───── Dataset content ─────

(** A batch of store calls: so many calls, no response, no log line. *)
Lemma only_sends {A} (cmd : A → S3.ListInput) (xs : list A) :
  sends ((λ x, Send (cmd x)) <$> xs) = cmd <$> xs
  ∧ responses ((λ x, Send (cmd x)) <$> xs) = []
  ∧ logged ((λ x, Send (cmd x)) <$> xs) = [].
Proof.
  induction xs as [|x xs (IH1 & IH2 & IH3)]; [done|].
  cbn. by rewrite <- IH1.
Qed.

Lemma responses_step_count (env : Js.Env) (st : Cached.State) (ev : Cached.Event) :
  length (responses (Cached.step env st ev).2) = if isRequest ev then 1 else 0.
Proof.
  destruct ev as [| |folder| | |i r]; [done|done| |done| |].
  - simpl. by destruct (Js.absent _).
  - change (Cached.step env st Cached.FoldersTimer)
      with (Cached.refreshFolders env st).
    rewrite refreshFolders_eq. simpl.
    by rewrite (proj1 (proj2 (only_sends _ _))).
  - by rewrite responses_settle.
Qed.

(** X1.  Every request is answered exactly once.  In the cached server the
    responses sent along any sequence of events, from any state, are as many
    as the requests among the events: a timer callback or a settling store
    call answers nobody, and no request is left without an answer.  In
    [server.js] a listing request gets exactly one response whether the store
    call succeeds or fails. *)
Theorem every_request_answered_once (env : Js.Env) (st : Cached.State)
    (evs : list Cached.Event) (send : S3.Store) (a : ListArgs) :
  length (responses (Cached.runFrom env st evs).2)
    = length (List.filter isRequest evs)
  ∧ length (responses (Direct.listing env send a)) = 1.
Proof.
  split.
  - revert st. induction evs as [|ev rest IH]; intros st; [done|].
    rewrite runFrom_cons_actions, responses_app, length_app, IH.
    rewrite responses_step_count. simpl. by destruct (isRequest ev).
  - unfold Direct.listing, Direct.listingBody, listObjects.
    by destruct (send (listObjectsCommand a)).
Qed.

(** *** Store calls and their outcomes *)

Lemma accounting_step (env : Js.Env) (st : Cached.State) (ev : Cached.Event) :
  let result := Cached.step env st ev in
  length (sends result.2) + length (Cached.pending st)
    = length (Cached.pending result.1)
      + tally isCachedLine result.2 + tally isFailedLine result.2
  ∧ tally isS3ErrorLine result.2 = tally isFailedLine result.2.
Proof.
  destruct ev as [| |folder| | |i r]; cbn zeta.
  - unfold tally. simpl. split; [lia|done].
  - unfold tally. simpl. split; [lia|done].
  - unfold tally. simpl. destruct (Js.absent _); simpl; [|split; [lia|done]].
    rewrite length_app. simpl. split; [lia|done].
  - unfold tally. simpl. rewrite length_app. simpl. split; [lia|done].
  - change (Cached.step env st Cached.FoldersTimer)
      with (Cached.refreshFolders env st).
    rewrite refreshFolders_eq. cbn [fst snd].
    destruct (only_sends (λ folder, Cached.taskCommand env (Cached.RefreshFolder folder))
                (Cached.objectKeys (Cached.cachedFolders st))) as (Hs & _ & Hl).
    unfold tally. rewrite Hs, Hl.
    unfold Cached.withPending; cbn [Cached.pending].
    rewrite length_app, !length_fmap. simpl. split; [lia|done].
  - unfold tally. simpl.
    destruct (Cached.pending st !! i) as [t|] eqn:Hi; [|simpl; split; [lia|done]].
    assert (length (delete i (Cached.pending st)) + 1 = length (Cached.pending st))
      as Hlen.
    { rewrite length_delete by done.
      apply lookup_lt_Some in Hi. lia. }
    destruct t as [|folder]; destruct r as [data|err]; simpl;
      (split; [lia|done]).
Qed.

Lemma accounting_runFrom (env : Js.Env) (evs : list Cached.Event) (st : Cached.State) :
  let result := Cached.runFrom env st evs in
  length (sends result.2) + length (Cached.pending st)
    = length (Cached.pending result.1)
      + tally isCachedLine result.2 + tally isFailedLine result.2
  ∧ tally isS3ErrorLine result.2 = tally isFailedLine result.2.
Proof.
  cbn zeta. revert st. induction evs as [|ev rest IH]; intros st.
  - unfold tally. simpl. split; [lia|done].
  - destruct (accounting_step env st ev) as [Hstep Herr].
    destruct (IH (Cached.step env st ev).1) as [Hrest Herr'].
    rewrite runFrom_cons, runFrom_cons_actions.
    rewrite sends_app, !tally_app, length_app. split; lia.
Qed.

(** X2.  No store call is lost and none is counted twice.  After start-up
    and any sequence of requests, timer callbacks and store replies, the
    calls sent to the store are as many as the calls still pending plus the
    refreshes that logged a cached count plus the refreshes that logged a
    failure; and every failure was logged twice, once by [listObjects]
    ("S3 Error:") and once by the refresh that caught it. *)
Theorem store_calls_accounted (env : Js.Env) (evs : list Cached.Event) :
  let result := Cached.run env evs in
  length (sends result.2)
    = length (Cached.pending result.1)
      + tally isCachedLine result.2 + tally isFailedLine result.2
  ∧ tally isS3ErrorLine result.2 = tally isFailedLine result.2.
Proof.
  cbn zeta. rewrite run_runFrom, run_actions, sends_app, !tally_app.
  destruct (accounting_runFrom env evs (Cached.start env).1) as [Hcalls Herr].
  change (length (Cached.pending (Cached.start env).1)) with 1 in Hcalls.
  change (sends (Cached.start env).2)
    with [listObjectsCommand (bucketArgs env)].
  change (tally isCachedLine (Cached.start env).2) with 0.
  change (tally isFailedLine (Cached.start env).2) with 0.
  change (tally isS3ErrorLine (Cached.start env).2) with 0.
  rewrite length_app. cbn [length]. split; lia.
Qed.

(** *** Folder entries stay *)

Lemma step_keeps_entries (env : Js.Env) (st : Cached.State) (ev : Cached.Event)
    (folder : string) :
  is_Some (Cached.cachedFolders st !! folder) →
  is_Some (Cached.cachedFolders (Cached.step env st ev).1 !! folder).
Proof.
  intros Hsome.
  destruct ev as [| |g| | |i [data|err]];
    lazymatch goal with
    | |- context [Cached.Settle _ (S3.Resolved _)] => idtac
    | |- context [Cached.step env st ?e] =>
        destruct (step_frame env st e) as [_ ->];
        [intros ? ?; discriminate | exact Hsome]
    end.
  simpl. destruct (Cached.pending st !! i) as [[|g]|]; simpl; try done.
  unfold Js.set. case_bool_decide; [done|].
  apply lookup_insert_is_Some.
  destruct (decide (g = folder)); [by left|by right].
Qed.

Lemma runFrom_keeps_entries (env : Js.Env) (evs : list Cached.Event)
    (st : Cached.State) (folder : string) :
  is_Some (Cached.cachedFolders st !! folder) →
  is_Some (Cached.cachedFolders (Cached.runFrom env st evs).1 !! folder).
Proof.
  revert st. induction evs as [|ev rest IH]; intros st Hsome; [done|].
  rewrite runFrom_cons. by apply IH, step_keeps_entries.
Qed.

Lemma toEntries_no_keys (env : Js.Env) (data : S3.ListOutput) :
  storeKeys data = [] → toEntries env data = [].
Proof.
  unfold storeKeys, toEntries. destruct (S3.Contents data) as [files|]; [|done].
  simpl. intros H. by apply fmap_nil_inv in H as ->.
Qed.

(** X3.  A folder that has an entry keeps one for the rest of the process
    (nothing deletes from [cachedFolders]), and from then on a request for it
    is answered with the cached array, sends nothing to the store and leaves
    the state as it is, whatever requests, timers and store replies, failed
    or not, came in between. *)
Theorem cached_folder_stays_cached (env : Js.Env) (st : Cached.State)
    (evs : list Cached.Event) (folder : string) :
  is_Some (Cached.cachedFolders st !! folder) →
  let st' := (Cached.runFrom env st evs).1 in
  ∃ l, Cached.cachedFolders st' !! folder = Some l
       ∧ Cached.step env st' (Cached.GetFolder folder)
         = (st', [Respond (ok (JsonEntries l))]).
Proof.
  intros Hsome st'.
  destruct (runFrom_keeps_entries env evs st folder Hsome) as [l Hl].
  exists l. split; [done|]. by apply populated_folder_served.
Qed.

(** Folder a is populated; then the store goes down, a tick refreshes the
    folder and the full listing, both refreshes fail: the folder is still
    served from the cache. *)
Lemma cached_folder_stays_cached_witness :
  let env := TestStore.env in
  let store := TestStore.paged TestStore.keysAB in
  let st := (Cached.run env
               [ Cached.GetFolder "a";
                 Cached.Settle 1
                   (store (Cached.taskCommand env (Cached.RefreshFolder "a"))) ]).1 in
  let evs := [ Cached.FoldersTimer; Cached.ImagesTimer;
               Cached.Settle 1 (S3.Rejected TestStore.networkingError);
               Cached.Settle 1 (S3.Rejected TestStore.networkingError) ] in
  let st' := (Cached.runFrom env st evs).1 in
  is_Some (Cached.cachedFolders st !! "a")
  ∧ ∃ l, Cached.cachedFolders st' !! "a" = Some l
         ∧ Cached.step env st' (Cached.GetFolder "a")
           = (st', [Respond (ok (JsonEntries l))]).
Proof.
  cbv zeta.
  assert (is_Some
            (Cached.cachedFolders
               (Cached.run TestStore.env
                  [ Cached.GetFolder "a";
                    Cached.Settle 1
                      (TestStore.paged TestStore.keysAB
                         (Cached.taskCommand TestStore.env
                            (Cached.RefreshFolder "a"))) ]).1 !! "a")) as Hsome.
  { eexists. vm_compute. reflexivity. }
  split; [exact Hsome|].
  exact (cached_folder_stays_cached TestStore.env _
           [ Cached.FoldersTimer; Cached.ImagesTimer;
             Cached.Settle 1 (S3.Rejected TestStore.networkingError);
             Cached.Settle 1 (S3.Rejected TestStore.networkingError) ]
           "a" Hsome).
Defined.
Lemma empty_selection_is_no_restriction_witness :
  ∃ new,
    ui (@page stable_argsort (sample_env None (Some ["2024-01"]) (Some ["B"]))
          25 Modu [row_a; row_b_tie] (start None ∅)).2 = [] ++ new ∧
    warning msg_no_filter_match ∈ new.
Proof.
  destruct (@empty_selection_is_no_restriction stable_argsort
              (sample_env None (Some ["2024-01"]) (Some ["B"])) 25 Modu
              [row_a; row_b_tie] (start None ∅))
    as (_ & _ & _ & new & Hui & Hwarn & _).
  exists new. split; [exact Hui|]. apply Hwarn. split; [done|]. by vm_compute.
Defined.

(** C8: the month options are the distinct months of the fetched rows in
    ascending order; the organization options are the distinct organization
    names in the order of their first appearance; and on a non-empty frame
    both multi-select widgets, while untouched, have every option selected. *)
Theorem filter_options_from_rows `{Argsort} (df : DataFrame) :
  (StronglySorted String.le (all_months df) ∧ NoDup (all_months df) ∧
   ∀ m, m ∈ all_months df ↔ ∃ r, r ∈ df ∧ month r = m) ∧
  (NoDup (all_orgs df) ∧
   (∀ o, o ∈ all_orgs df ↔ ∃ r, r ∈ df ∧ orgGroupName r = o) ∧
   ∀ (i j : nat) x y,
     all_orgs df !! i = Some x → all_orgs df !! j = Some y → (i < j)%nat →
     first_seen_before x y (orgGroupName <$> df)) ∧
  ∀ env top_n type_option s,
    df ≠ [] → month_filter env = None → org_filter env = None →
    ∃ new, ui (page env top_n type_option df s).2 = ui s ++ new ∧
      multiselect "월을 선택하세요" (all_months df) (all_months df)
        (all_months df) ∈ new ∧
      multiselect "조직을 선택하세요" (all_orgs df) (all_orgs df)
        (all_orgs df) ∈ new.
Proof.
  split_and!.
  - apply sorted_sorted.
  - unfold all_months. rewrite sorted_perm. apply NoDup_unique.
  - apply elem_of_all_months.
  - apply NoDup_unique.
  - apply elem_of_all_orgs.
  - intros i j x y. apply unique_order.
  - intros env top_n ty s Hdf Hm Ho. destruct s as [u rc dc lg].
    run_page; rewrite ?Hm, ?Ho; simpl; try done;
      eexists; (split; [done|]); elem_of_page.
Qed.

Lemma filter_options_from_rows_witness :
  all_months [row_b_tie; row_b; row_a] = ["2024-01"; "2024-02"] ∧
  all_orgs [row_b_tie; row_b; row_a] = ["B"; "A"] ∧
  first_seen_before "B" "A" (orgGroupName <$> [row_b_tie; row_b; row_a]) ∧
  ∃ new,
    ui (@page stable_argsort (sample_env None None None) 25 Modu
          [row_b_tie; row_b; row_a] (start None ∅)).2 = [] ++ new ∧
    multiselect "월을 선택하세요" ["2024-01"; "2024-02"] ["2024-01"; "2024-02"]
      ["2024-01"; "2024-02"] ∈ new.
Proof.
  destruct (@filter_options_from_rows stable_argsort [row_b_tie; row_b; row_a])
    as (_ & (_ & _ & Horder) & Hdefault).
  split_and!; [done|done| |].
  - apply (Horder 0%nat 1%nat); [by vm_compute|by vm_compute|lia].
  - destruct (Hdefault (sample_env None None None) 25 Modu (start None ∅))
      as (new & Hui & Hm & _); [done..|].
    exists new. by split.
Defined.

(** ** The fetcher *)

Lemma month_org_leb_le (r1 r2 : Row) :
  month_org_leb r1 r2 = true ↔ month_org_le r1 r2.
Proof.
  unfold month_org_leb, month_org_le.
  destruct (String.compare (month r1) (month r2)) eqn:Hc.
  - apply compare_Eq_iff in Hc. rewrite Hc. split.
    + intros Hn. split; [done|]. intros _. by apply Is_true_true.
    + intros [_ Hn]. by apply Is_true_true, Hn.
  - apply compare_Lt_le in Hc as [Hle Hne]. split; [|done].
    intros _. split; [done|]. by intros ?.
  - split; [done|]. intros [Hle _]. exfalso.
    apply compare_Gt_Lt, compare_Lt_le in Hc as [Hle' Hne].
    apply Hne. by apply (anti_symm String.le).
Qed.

─────

**Directions for this task:** Every line above that holds "assert" should be tallied; answer with the total alone.

**Finished task:** 2